FOUNTAIN — Keep your hands on the wheel. Don't reach for anything, and listen to the officer. This is "the talk" that many African American parents say they give to their children, on how to interact with police.
Frank Lytle, a local engineer and business owner has had at least two of them with his daughters.
"With my youngest daughter I was in the car with her and an officer pulled her over and I had to teach her what to do," Lytle said. "It was really a learning experience."
When Lytle is not giving the talk to them, he's having the same conversation with other young men in the community. Frank is a member of the Colorado Springs Alumni Chapter of Kappa Alpha Psi Fraternity Inc., a fraternity that helps mentor teens, but because of COVID, the programs were paused a year ago.
"As African-Americans we need to understand that the objective is to live. If we want to protest we can always protest later," Lytle said.
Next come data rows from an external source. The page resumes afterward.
(** [EmplaceBack] returns when the constructor of the new element
    returns and, if the vector is full, the store serves the request and
    the relocation of the elements does not throw. *)
Lemma EmplaceBack_returns a s xs :
  holds s xs →
  is_Ok (construct a (mem s)) →
  (size_ (this s) = RawMemory.capacity_ (data_ (this s)) →
   fits (grown (size_ (this s))) (mem s) ∧ ∀ xs1, is_Some (relocate xs1)) →
  is_Ok (EmplaceBack a s).
Proof.
  destruct s as [[[buf cap] size] h]. cbn [this mem data_ size_ RawMemory.capacity_].
  intros Hh Hc Hfull.
  destruct (construct a h) as [y h1|e h1|] eqn:Ec; [|done..].
  destruct (construct_holds _ _ _ _ _ _ Hh Ec) as [(xs1 & Hh1 & Hlen) _].
  destruct (decide (size = cap)) as [<-|Hne].
  - destruct (Hfull eq_refl) as [Hfit Hrel].
    pose proof (EmplaceBack_realloc _ _ _ _ _ _ _ Hfit Ec Hh1) as Hr. cbv zeta in Hr.
    destruct (Hrel xs1) as [ys Hys]. rewrite Hys in Hr.
    destruct Hr as (h' & -> & _). exact I.
  - assert (Hlt : size < cap) by (destruct Hh as (_ & ? & _); cbn in *; lia).
    destruct (EmplaceBack_in_place _ _ _ _ _ _ _ _ Hlt Ec Hh1) as (b & _ & ->). exact I.
Qed.


(** With [n] above the capacity, [Reserve(n)] returns when the request is
    served and the relocation of the elements does not throw. *)
Lemma Reserve_returns n s xs :
  holds s xs →
  RawMemory.capacity_ (data_ (this s)) < n →
  fits n (mem s) →
  is_Some (relocate xs) →
  is_Ok (Reserve n s).
Proof.
  destruct s as [[[buf cap] size] h]. cbn [this mem data_ RawMemory.capacity_].
  intros Hh Hlt Hfit [ys Hr].
  destruct (holds_allocated _ _ _ n Hh) as [HhA Hne]. cbn in Hne.
  assert (Hsz : size = N.of_nat (length xs)) by apply Hh.
  assert (Hle : size ≤ cap) by apply Hh.
  assert (EA : blocks (allocated n h) !! fresh (dom (blocks h))
               = Some (replicate (length xs) None
                       ++ replicate (N.to_nat n - length xs) None)).
  { unfold allocated. cbn. rewrite lookup_insert_eq, <- replicate_add. do 2 f_equal. lia. }
  unfold Reserve. vsimpl. destruct (N.leb_spec n cap); [lia|]. vsimpl.
  assert (Hn0 : n ≠ 0) by lia.
  rewrite (on_heap_Ok _ _ _ _ _ (RawMemory_ctor_fits _ _ Hn0 Hfit)).
  unfold scoped. vsimpl.
  rewrite (TransferAndSwap_Ok _ _ _ _ _ _ n _ _ HhA Hne EA Hr). vsimpl.
  unfold RawMemory.dtor, RawMemory.Deallocate. cbn [RawMemory.buffer_].
  rewrite (on_heap_Ok _ _ _ _ _ (operator_delete_old _ _ _ _ _ _ _ HhA Hne)).
  by vsimpl.
Qed.



(** ** Failure of the copy fallback *)

(** The paths on which the code gives the strong guarantee: the new
    region is released with no object left in it and the rest of the free
    store is as before the relocation. *)
Lemma EmplaceBack_copy_failure a s xs y h1 xs1 :
  holds s xs →
  size_ (this s) = RawMemory.capacity_ (data_ (this s)) →
  fits (grown (size_ (this s))) (mem s) →
  is_nothrow_move_constructible || negb is_copy_constructible = false →
  construct a (mem s) = Ok y h1 →
  holds (State (this s) h1) xs1 →
  relocate xs1 = None →
  ∃ h' bn,
    EmplaceBack a s = Throw element_exception (State (this s) h')
    ∧ holds (State (this s) h') xs1
    ∧ blocks h' = blocks h1
    ∧ trace h' = trace (mem s) ++ [EvNew (grown (size_ (this s)) * sizeof) (Addr bn 0);
                                   EvDelete (Addr bn 0) 0].
Proof.
  destruct s as [[[buf cap] size] h].
  cbn [this mem data_ size_ RawMemory.capacity_].
  intros Hh <- Hfit Hcopy Ec Hh1 Hr.
  pose proof (EmplaceBack_realloc _ _ _ _ _ _ _ Hfit Ec Hh1) as HE. cbv zeta in HE.
  rewrite Hr in HE. destruct HE as (h' & HE & _ & Ht & Hb).
  exists h', (fresh (dom (blocks h))). split_and!; [done| |by apply Hb|done].
  eapply holds_frame; [exact Hh1|]. intros b i _. by rewrite (Hb Hcopy).
Qed.

Lemma Emplace_suffix_copy_failure a s xs (p : nat) y h1 xs1 :
  holds s xs →
  size_ (this s) = RawMemory.capacity_ (data_ (this s)) →
  fits (grown (size_ (this s))) (mem s) →
  is_nothrow_move_constructible || negb is_copy_constructible = false →
  construct a (mem s) = Ok y h1 →
  holds (State (this s) h1) xs1 →
  (p ≤ length xs1)%nat →
  is_Some (relocate (take p xs1)) →
  relocate (drop p xs1) = None →
  ∃ h' bn,
    Emplace (ptr_add (RawMemory.buffer_ (data_ (this s))) (N.of_nat p)) a s
    = Throw element_exception (State (this s) h')
    ∧ holds (State (this s) h') xs1
    ∧ blocks h' = blocks h1
    ∧ trace h' = trace (mem s) ++ [EvNew (grown (size_ (this s)) * sizeof) (Addr bn 0);
                                   EvDelete (Addr bn 0) 0].
Proof.
  destruct s as [[[buf cap] size] h].
  cbn [this mem data_ size_ RawMemory.capacity_ RawMemory.buffer_].
  intros Hh <- Hfit Hcopy Ec Hh1 Hp [ys1 Hr1] Hr2.
  pose proof (Emplace_realloc _ _ _ _ _ _ _ p Hfit Ec Hh1 Hp) as HE. cbv zeta in HE.
  rewrite Hr1, Hr2, Hcopy in HE. destruct HE as (h' & HE & Hb & _ & Ht).
  exists h', (fresh (dom (blocks h))). split_and!; [done| |done..].
  eapply holds_frame; [exact Hh1|]. intros b i _. by rewrite Hb.
Qed.

Lemma Reserve_copy_failure n s xs :
  holds s xs →
  RawMemory.capacity_ (data_ (this s)) < n →
  fits n (mem s) →
  is_nothrow_move_constructible || negb is_copy_constructible = false →
  relocate xs = None →
  ∃ h' bn,
    Reserve n s = Throw element_exception (State (this s) h')
    ∧ holds (State (this s) h') xs
    ∧ blocks h' = blocks (mem s)
    ∧ trace h' = trace (mem s) ++ [EvNew (n * sizeof) (Addr bn 0); EvDelete (Addr bn 0) 0].
Proof.
  destruct s as [[[buf cap] size] h]. cbn [this mem data_ RawMemory.capacity_].
  intros Hh Hlt Hfit Hcopy Hr.
  destruct (holds_allocated _ _ _ n Hh) as [HhA Hne]. cbn in Hne.
  assert (Hsz : size = N.of_nat (length xs)) by apply Hh.
  assert (Hle : size ≤ cap) by apply Hh.
  set (bn := fresh (dom (blocks h))) in *.
  assert (EA : blocks (allocated n h) !! bn
               = Some (replicate (length xs) None
                       ++ replicate (N.to_nat n - length xs) None)).
  { unfold allocated. cbn. rewrite lookup_insert_eq, <- replicate_add. do 2 f_equal. lia. }
  destruct (TransferAndSwap_Throw _ _ _ _ _ _ n _ HhA Hne EA Hr)
    as (h' & Hts & _ & _ & _ & Hsame).
  rewrite (Hsame Hcopy) in Hts. clear h' Hsame.
  assert (Eb : blocks h = delete bn (<[bn := replicate (N.to_nat n) None]> (blocks h))).
  { rewrite delete_insert_eq. symmetry. apply delete_id, fresh_block. }
  exists (Heap (blocks h) (limit h)
            (trace h ++ [EvNew (n * sizeof) (Addr bn 0); EvDelete (Addr bn 0) 0])), bn.
  split_and!; [|eapply holds_frame; [exact Hh|by intros]|done..].
  unfold Reserve. vsimpl. destruct (N.leb_spec n cap); [lia|]. vsimpl.
  assert (Hn0 : n ≠ 0) by lia.
  rewrite (on_heap_Ok _ _ _ _ _ (RawMemory_ctor_fits _ _ Hn0 Hfit)).
  unfold scoped. vsimpl. fold bn. rewrite Hts. vsimpl.
  unfold RawMemory.dtor, RawMemory.Deallocate, on_heap, operator_delete.
  cbn [RawMemory.buffer_ mem this]. unfold allocated at 1. cbn [blocks]. fold bn.
  rewrite lookup_insert_eq, N.eqb_refl. vsimpl. rewrite live_count_raw.
  unfold allocated. cbn [blocks trace limit]. fold bn.
  by rewrite <- Eb, <- app_assoc.
Qed.

(** A copy that throws makes the copy of the whole range throw. *)
Lemma mapM_lookup_None {A B} (f : A → option B) (l : list A) (i : nat) x :
  l !! i = Some x → f x = None → mapM f l = None.
Proof.
  intros Hl Hf. destruct (mapM f l) as [k|] eqn:E; [|done].
  assert (Hall : Forall (is_Some ∘ f) l) by (apply mapM_is_Some; by eexists).
  rewrite Forall_lookup in Hall. apply Hall in Hl as [y Hy]. cbn in Hy. congruence.
Qed.

(** ** Growth *)





(** C2, on the path where the code does not give the guarantee.  A full
    vector of a type that is relocated by copy, and [Emplace] at offset
    [p] with arguments whose evaluation returns: when the copy of an
    element before the insertion point throws, [uninitialized_copy_n]
    has destroyed what it had constructed, and the handler then destroys
    [p + 1] objects from the start of the new region, where none is
    alive.  The call neither returns nor propagates the exception with
    the vector as it was. *)
Theorem Emplace_prefix_copy_failure a s xs (p i : nat) y z :
  holds s xs →
  size_ (this s) = RawMemory.capacity_ (data_ (this s)) →
  fits (grown (size_ (this s))) (mem s) →
  is_nothrow_move_constructible || negb is_copy_constructible = false →
  construct a (mem s) = Ok y (mem s) →
  (i < p ≤ length xs)%nat →
  xs !! i = Some z →
  copy_ctor z = None →
  Emplace (ptr_add (RawMemory.buffer_ (data_ (this s))) (N.of_nat p)) a s = Crash.
Proof.
  destruct s as [[[buf cap] size] h].
  cbn [this mem data_ size_ RawMemory.capacity_ RawMemory.buffer_].
  intros Hh <- Hfit Hcopy Ec [Hi Hp] Hz Hthrow.
  pose proof (Emplace_realloc _ _ _ _ _ _ _ p Hfit Ec Hh Hp) as HE. cbv zeta in HE.
  assert (Hr : relocate (take p xs) = None).
  { unfold relocate. rewrite Hcopy.
    apply (mapM_lookup_None _ _ i z); [|done]. by rewrite lookup_take_lt. }
  by rewrite Hr, Hcopy in HE.
Qed.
Lytle says the programs will resume once things back to normal. In the meantime, a local police department is having that same conversation with teens in Fountain. Sergeant Matthew Sanchez is a resource officer with the Fountain Police Department. He has teamed up with educators at the Welte Education Center, an alternative school, to teach classes on this subject.
"We do want to humanize that badge a little bit and we want to make sure our officers are approachable," Sanchez said. "We do traffic stops to slow them down."
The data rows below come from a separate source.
(** The first [n] of a sorted list come before all the others. *)
Lemma take_sort_by n l :
  take n (Pandas.sort_by le l) ++ drop n (Pandas.sort_by le l) ≡ₚ l ∧
  StronglySorted (λ x y, le x y = true) (take n (Pandas.sort_by le l)) ∧
  ∀ x y, x ∈ take n (Pandas.sort_by le l) → y ∈ drop n (Pandas.sort_by le l) →
         le x y = true.
Proof.
  assert (StronglySorted (λ x y, le x y = true)
            (take n (Pandas.sort_by le l) ++ drop n (Pandas.sort_by le l)))
    as Hs.
  { rewrite take_drop. apply Sorted_StronglySorted; [| by apply sort_by_Sorted].
    intros x y z. apply le_trans. }
  split; [rewrite take_drop; apply sort_by_Permutation |].
  split; [exact (StronglySorted_app_1_l _ _ _ Hs) |].
  intros x y. exact (StronglySorted_app_1_elem_of _ _ _ x y Hs).
Qed.

End Rankings.

(** X4.  In an analysis returned by [analyze_spending], the counts of
    [transactions_by_category] add up to the number of transactions with a
    category, and [transactions_by_category] and [category_breakdown] have
    the same categories. *)
Theorem analysis_counts_add_up
    (transactions : list ExtractPdfData.Transaction) analysis df out :
  ExtractPdfData.analyze_spending transactions =
    (ExtractPdfData.Returns (Some (analysis, df)), out) →
  sum_list (map snd (ExtractPdfData.transactions_by_category analysis)) =
    length (filter (λ t, is_Some (ExtractPdfData.category t)) transactions) ∧
  map fst (ExtractPdfData.transactions_by_category analysis) ≡ₚ
    map fst (ExtractPdfData.category_breakdown analysis).
Proof.
  intros Hrun. unfold ExtractPdfData.analyze_spending in Hrun.
  destruct transactions as [|t ts]; [done |].
  cbv zeta in Hrun.
  change (map ExtractPdfData.to_row (t :: ts))
    with (ExtractPdfData.to_row t :: map ExtractPdfData.to_row ts) in Hrun.
  cbv beta iota in Hrun.
  change (ExtractPdfData.to_row t :: map ExtractPdfData.to_row ts)
    with (map ExtractPdfData.to_row (t :: ts)) in Hrun.
  destruct (forallb _ _); [done |].
  injection Hrun as <- <- _.
  cbn [ExtractPdfData.transactions_by_category ExtractPdfData.category_breakdown
       ExtractPdfData.average_transaction ExtractPdfData.number_of_transactions
       ExtractPdfData.total_spending].
  set (transactions := t :: ts). set (rows := map ExtractPdfData.to_row transactions).
  split.
  - rewrite map_map. cbn [snd].
    rewrite group_counts_total.
    + exact (categorized_rows transactions).
    + apply group_keys_NoDup.
    + intros r k Hr Hk. apply elem_of_group_keys. by exists r.
  - rewrite (Permutation_map fst (sort_by_Permutation _ _)).
    by rewrite !map_map.
Qed.

Lemma analysis_counts_add_up_witness :
  ∃ analysis,
    (ExtractPdfData.analyze_spending sample_transactions).1 =
      ExtractPdfData.Returns
        (Some (analysis, ExtractPdfData.to_row <$> sample_transactions)) ∧
    ExtractPdfData.transactions_by_category analysis =
      [("Food & Dining", 2); ("Transportation", 1)] ∧
    sum_list (map snd (ExtractPdfData.transactions_by_category analysis)) = 3.
Proof.
  destruct (ExtractPdfData.analyze_spending sample_transactions)
    as [[[[analysis df]|]|e] out] eqn:Hrun; try (by vm_compute in Hrun).
  pose proof (analysis_counts_add_up _ _ _ _ Hrun) as (Hsum & _).
  exists analysis. vm_compute in Hrun. injection Hrun as <- <- _.
  split; [vm_compute; compare_values | split; [reflexivity | exact Hsum]].
Defined.

(** X5.  [top_transactions] lists the transactions of largest absolute
    amount: five of them, or all when there are fewer, in descending order
    of absolute amount, and no transaction left out has a larger absolute
    amount than a listed one. *)
Theorem top_transactions_are_the_largest
    (transactions : list ExtractPdfData.Transaction) analysis df out :
  ExtractPdfData.analyze_spending transactions =
    (ExtractPdfData.Returns (Some (analysis, df)), out) →
  ∃ top rest,
    ExtractPdfData.top_transactions analysis =
      map (λ r, (ExtractPdfData.row_description r, ExtractPdfData.row_amount r,
                 ExtractPdfData.row_category r)) top ∧
    top ++ rest ≡ₚ ExtractPdfData.to_row <$> transactions ∧
    length top = 5 `min` length transactions ∧
    StronglySorted
      (λ r r', (ExtractPdfData.row_amount_abs r' ≤ ExtractPdfData.row_amount_abs r)%Qc)
      top ∧
    ∀ r r', r ∈ top → r' ∈ rest →
      (ExtractPdfData.row_amount_abs r' ≤ ExtractPdfData.row_amount_abs r)%Qc.
Proof.
  intros Hrun. unfold ExtractPdfData.analyze_spending in Hrun.
  destruct transactions as [|t ts]; [done |].
  cbv zeta in Hrun.
  change (map ExtractPdfData.to_row (t :: ts))
    with (ExtractPdfData.to_row t :: map ExtractPdfData.to_row ts) in Hrun.
  cbv beta iota in Hrun.
  change (ExtractPdfData.to_row t :: map ExtractPdfData.to_row ts)
    with (map ExtractPdfData.to_row (t :: ts)) in Hrun.
  destruct (forallb _ _); [done |].
  injection Hrun as <- <- _. cbn [ExtractPdfData.top_transactions].
  set (rows := map ExtractPdfData.to_row (t :: ts)).
  destruct (take_sort_by ExtractPdfData.ge_amount_abs) with (n := 5) (l := rows)
    as (Hperm & Hsorted & Hle).
  { intros r r'. unfold ExtractPdfData.ge_amount_abs.
    destruct (Qc_le_total (ExtractPdfData.row_amount_abs r)
                (ExtractPdfData.row_amount_abs r')); [right | left];
      by apply bool_decide_eq_true. }
  { intros r1 r2 r3. unfold ExtractPdfData.ge_amount_abs.
    rewrite !bool_decide_eq_true. intros H12 H23. by eapply Qcle_trans. }
  exists (take 5 (Pandas.sort_by ExtractPdfData.ge_amount_abs rows)),
         (drop 5 (Pandas.sort_by ExtractPdfData.ge_amount_abs rows)).
  split; [done | split; [exact Hperm | split; [| split]]].
  - rewrite length_take, (Permutation_length (sort_by_Permutation _ _)).
    subst rows. by rewrite length_map.
  - clear Hperm Hle. induction Hsorted as [|r l' _ IH Hall]; constructor; [done |].
    eapply Forall_impl; [exact Hall |].
    intros r' Hrr. by apply bool_decide_eq_true in Hrr.
  - intros r r' Hr Hr'. specialize (Hle r r' Hr Hr').
    by apply bool_decide_eq_true in Hle.
Qed.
Part one of the program involves classroom instruction, and the other part involves an actual demonstration. Teens get inside a car, they get pulled over by a traffic officer, and then they learn how to interact with law enforcement during traffic stops.
"What I like about having resource officers in our schools is that it can dispel the myth that you can't have a positive relationship with law enforcement," said Cito Nuhn, Principal of the Welte Education Center.